News on Tuesday that current Bank of Japan Governor Masaaki Shirakawa will step down three weeks earlier than planned spurred the latest bout of yen selling, helping the dollar briefly rise above 94 yen on Wednesday.
The U.S. currency was last up 0.2 percent on the day at 93.77 yen, just below the 94.075 peak that was the dollar’s highest level since May 2010. Traders reported hedging-related demand and buying by longer-term investors and said there were supporting bids at 93.50 yen.
The euro also pushed higher against the Japanese currency to hit 127.71 yen.
“As far as Japan is concerned they are exceeding market expectations with the pace of policy implementation and that’s going to keep the yen under pressure,” said Ian Stannard, European head of FX strategy at Morgan Stanley.
He said Morgan Stanley’s first quarter forecast of 95 yen was likely to be exceeded, and a test of 98 to 100 yen was now within reach.
Japanese Prime Minister Shinzo Abe, who has put the BOJ under intense pressure to do more to spur the economy, has made it abundantly clear he wants a governor who will be bolder than the outgoing BOJ chief in loosening monetary policy.

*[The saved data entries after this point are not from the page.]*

(** * combine.py: merging published statistics files into per-group aggregates

    A shallow embedding of [mt_stats/tools/combine.py].  The script is a
    single top-level loop; every statement becomes an action of a small
    state-and-exception monad over the interpreter's global namespace and
    the file system, so that name resolution, exception propagation and the
    order of file-system effects are those of the script as it is written. *)

From Stdlib Require Import Ascii.
From stdpp Require Import gmap strings list pretty.

Open Scope string_scope.

(** ** Strings *)

(** [c in s] for a one-character [c]. *)
Fixpoint has_char (c : ascii) (s : string) : bool :=
  match s with
  | EmptyString => false
  | String a s' => if Ascii.eqb a c then true else has_char c s'
  end.

(** The split point of [s.rsplit(sep, 1)]: the text before and after the
    last occurrence of [sep], when there is one. *)
Fixpoint rsplit_once (sep : ascii) (s : string) : option (string * string) :=
  match s with
  | EmptyString => None
  | String a s' =>
      match rsplit_once sep s' with
      | Some (h, t) => Some (String a h, t)
      | None => if Ascii.eqb a sep then Some (EmptyString, s') else None
      end
  end.

(** [s.rsplit(sep, 1)]. *)
Definition rsplit1 (sep : ascii) (s : string) : list string :=
  match rsplit_once sep s with
  | Some (h, t) => [h; t]
  | None => [s]
  end.

(** [s.split(sep)]: all the [sep]-delimited segments of [s]. *)
Fixpoint split_on (sep : ascii) (s : string) : list string :=
  match s with
  | EmptyString => [EmptyString]
  | String a s' =>
      if Ascii.eqb a sep then EmptyString :: split_on sep s'
      else match split_on sep s' with
           | seg :: segs => String a seg :: segs
           | [] => [String a EmptyString]
           end
  end.

(** ** Exceptions *)

Inductive exn : Type :=
| NameError (name : string)
| TypeError (what : string)
| ValueError (token : string)
| IndexError
| StopIteration
| IOError (path : string)
| OSError (path : string).

(** [l[i]] on a list. *)
Definition py_index {A : Type} (l : list A) (i : nat) : exn + A :=
  match l !! i with
  | Some x => inr x
  | None => inl IndexError
  end.

(** Line 9: [filename.rsplit('_', 1)[0]]. *)
Definition group_key (filename : string) : exn + string :=
  py_index (rsplit1 "_" filename) 0.

(** ** The library functions the script calls

    [int], [float], float comparison, [repr] of a float and the row
    splitting of [csv.reader] belong to the Python runtime, not to the
    script; the model takes them as an interface. *)

Class PyLib : Type := {
  pyfloat : Type;
  (** [int(x)]; [None] stands for [ValueError]. *)
  int_of_str : string -> option Z;
  (** [float(x)]; [None] stands for [ValueError]. *)
  float_of_str : string -> option pyfloat;
  (** [x < y] on floats. *)
  float_lt : pyfloat -> pyfloat -> bool;
  (** [repr(x)], the text [csv.writer] emits for a float. *)
  float_repr : pyfloat -> string;
  (** The rows a [csv.reader] yields for the given [skipinitialspace]
      flag, delimiter and file contents. *)
  csv_rows : bool -> ascii -> string -> list (list string)
}.

(** ** File system *)

Inductive node : Type :=
| Dir (entries : list string)
| File (data : string).

(** File-system effects, in the order they happen. *)
Inductive event : Type :=
| EvRemove (path : string)
| EvTruncate (path : string)
| EvAppend (path line : string).

Definition remove_entry (name : string) (n : node) : node :=
  match n with
  | Dir es => Dir (filter (fun e => e <> name) es)
  | File d => File d
  end.

Definition add_entry (name : string) (n : node) : node :=
  match n with
  | Dir es => if bool_decide (name ∈ es) then Dir es else Dir (es ++ [name])
  | File d => File d
  end.

(** Removing the file at [path]: the node goes, and so does its entry in
    the directory that holds it. *)
Definition unlink (path : string) (m : gmap string node) : gmap string node :=
  match rsplit_once "/" path with
  | Some (dir, name) => alter (remove_entry name) dir (delete path m)
  | None => delete path m
  end.

(** Creating or truncating the file at [path]. *)
Definition create (path : string) (m : gmap string node) : gmap string node :=
  match rsplit_once "/" path with
  | Some (dir, name) => <[path := File ""]> (alter (add_entry name) dir m)
  | None => <[path := File ""]> m
  end.

Definition is_dir (n : option node) : bool :=
  match n with
  | Some (Dir _) => true
  | _ => false
  end.

(** Whether [open(path, 'wb')] can succeed: the name is not empty and does
    not denote a directory, and the directory that is to hold it exists. *)
Definition writable (path : string) (m : gmap string node) : bool :=
  negb (is_dir (m !! path)) &&
  match rsplit_once "/" path with
  | Some (dir, name) => is_dir (m !! dir) && negb (String.eqb name "")
  | None => negb (String.eqb path "")
  end.

(** [csv.writer] with the default dialect: fields joined by the delimiter,
    the row closed by CR LF.  (Numerals never need quoting.) *)
Definition crlf : string := String "013" (String "010" EmptyString).

Definition csv_line (delim : ascii) (fields : list string) : string :=
  String.concat (String delim EmptyString) fields +:+ crlf.

(** The contents of a file made of the given comma-separated rows. *)
Definition file_of_rows (rows : list (list string)) : string :=
  String.concat "" (csv_line "," <$> rows).

(** The keyword arguments [csv.reader] and [csv.writer] accept. *)
Definition dialect_keywords : list string :=
  ["dialect"; "delimiter"; "doublequote"; "escapechar"; "lineterminator";
   "quotechar"; "quoting"; "skipinitialspace"; "strict"].

(** The names bound in Python 2.7's [__builtin__] module. *)
Definition builtin_names : list string :=
  ["ArithmeticError"; "AssertionError"; "AttributeError"; "BaseException";
   "BufferError"; "BytesWarning"; "DeprecationWarning"; "EOFError";
   "Ellipsis"; "EnvironmentError"; "Exception"; "False";
   "FloatingPointError"; "FutureWarning"; "GeneratorExit"; "IOError";
   "ImportError"; "ImportWarning"; "IndentationError"; "IndexError";
   "KeyError"; "KeyboardInterrupt"; "LookupError"; "MemoryError";
   "NameError"; "None"; "NotImplemented"; "NotImplementedError"; "OSError";
   "OverflowError"; "PendingDeprecationWarning"; "ReferenceError";
   "RuntimeError"; "RuntimeWarning"; "StandardError"; "StopIteration";
   "SyntaxError"; "SyntaxWarning"; "SystemError"; "SystemExit"; "TabError";
   "True"; "TypeError"; "UnboundLocalError"; "UnicodeDecodeError";
   "UnicodeEncodeError"; "UnicodeError"; "UnicodeTranslateError";
   "UnicodeWarning"; "UserWarning"; "ValueError"; "Warning";
   "ZeroDivisionError"; "__debug__"; "__doc__"; "__import__"; "__name__";
   "__package__"; "abs"; "all"; "any"; "apply"; "basestring"; "bin"; "bool";
   "buffer"; "bytearray"; "bytes"; "callable"; "chr"; "classmethod"; "cmp";
   "coerce"; "compile"; "complex"; "copyright"; "credits"; "delattr";
   "dict"; "dir"; "divmod"; "enumerate"; "eval"; "execfile"; "exit"; "file";
   "filter"; "float"; "format"; "frozenset"; "getattr"; "globals";
   "hasattr"; "hash"; "help"; "hex"; "id"; "input"; "int"; "intern";
   "isinstance"; "issubclass"; "iter"; "len"; "license"; "list"; "locals";
   "long"; "map"; "max"; "memoryview"; "min"; "next"; "object"; "oct";
   "open"; "ord"; "pow"; "print"; "property"; "quit"; "range"; "raw_input";
   "reduce"; "reload"; "repr"; "reversed"; "round"; "set"; "setattr";
   "slice"; "sorted"; "staticmethod"; "str"; "sum"; "super"; "tuple";
   "type"; "unichr"; "unicode"; "vars"; "xrange"; "zip"].

(** The builtin exception classes an exception is an instance of. *)
Definition exn_classes (e : exn) : list string :=
  match e with
  | NameError _ => ["NameError"; "StandardError"; "Exception"; "BaseException"]
  | TypeError _ => ["TypeError"; "StandardError"; "Exception"; "BaseException"]
  | ValueError _ => ["ValueError"; "StandardError"; "Exception"; "BaseException"]
  | IndexError =>
      ["IndexError"; "LookupError"; "StandardError"; "Exception"; "BaseException"]
  | StopIteration => ["StopIteration"; "Exception"; "BaseException"]
  | IOError _ =>
      ["IOError"; "EnvironmentError"; "StandardError"; "Exception"; "BaseException"]
  | OSError _ =>
      ["OSError"; "EnvironmentError"; "StandardError"; "Exception"; "BaseException"]
  end.

(** ** Interpreter state and the monad of statements *)

Section Script.
Context `{L : PyLib}.

(** The values the script's names are bound to. *)
Inductive value : Type :=
| VBool (b : bool)
| VInt (n : nat)
| VStr (s : string)
| VInts (l : list Z)
| VFloats (l : list pyfloat)
| VBuiltin (name : string)
| VFileR (path data : string)
| VFileW (path : string)
| VReader (rows : list (list string))
| VWriter (path : string) (delim : ascii).

Record state : Type := State {
  globals : gmap string value;
  fs : gmap string node;
  trace : list event
}.

(** A statement either raises or returns, and leaves a state either way. *)
Definition M (A : Type) : Type := state -> (exn + A) * state.

#[global] Instance M_ret : MRet M := fun A x st => (inr x, st).

#[global] Instance M_bind : MBind M := fun A B f m st =>
  match m st with
  | (inl e, st') => (inl e, st')
  | (inr x, st') => f x st'
  end.

Definition raise {A : Type} (e : exn) : M A := fun st => (inl e, st).

Definition lift {A : Type} (r : exn + A) : M A := fun st => (r, st).

(** Reading a name: the module's globals first, then the builtins.  The
    script never rebinds the modules it imports nor the builtin functions
    it calls ([open], [int], [float], [next], [range], [len], [list]);
    their calls are modelled directly.  Every other name goes through
    [load] and [store]. *)
Definition load (name : string) : M value := fun st =>
  match globals st !! name with
  | Some v => (inr v, st)
  | None =>
      if bool_decide (name ∈ builtin_names) then (inr (VBuiltin name), st)
      else (inl (NameError name), st)
  end.

Definition store (name : string) (v : value) : M unit := fun st =>
  (inr tt, State (<[name := v]> (globals st)) (fs st) (trace st)).

Definition load_str (name : string) : M string :=
  v ← load name;
  match v with VStr s => mret s | _ => raise (TypeError name) end.

Definition load_nat (name : string) : M nat :=
  v ← load name;
  match v with VInt n => mret n | _ => raise (TypeError name) end.

Definition load_ints (name : string) : M (list Z) :=
  v ← load name;
  match v with VInts l => mret l | _ => raise (TypeError name) end.

Definition load_floats (name : string) : M (list pyfloat) :=
  v ← load name;
  match v with VFloats l => mret l | _ => raise (TypeError name) end.

(** [len(v)]. *)
Definition py_len (v : value) : M nat :=
  match v with
  | VStr s => mret (String.length s)
  | VInts l => mret (length l)
  | VFloats l => mret (length l)
  | _ => raise (TypeError "len")
  end.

Abe is expected to name Shirakawa’s successor later this month.
Despite sporadic complaints from some governments such as Germany and South Korea, Abe’s support for aggressive easing does not seem to have irked many other countries, making yen selling comfortable, said Minori Uchida, chief currency strategist at Bank of Tokyo-Mitsubishi UFJ.
“The G20 finance ministers meeting next week is unlikely to discuss currencies much. The market is likely to test further downside on the yen in the near future,” Uchida said.
Moves in the options market also reflected widespread expectations of more yen weakness.
The implied volatility on one-month dollar/yen options rose above 13 percent, its highest level since August 2011 while the risk reversal spread widened to levels not seen in many years in favour of dollar calls.
The euro weakened versus the dollar ahead of the ECB’s rate decision on Thursday, falling 0.3 percent to $1.3537 and edging away from last week’s 14-month high of $1.3711.
Although the consensus forecast is for policymakers to keep rates on hold at 0.75 percent, some investors are worried ECB President Mario Draghi may echo concerns from other euro zone officials about recent euro strength hurting the economy.
French President Francois Hollande called on Tuesday for a target exchange rate to protect the currency from “irrational movements”, although the idea ran into immediate opposition from Germany.
“There’s some caution going into the ECB meeting following the comments from Hollande yesterday, but the ECB is not at a stage where it will start to address the rise in the euro, so I expect a rebound from there,” Morgan Stanley’s Stannard said.
The euro has gained 2.5 percent against the dollar since the start of the year and some market players were also booking profit on its strong gains. FX strategists at Deutsche Bank put out a trading recommendation to take profit on euro longs.
The Australian dollar dropped to a 2-1/2 month low of US$1.0312 after soft Australian retail sales data strengthened the case for interest rate cuts this year. Traders reported selling by macro funds.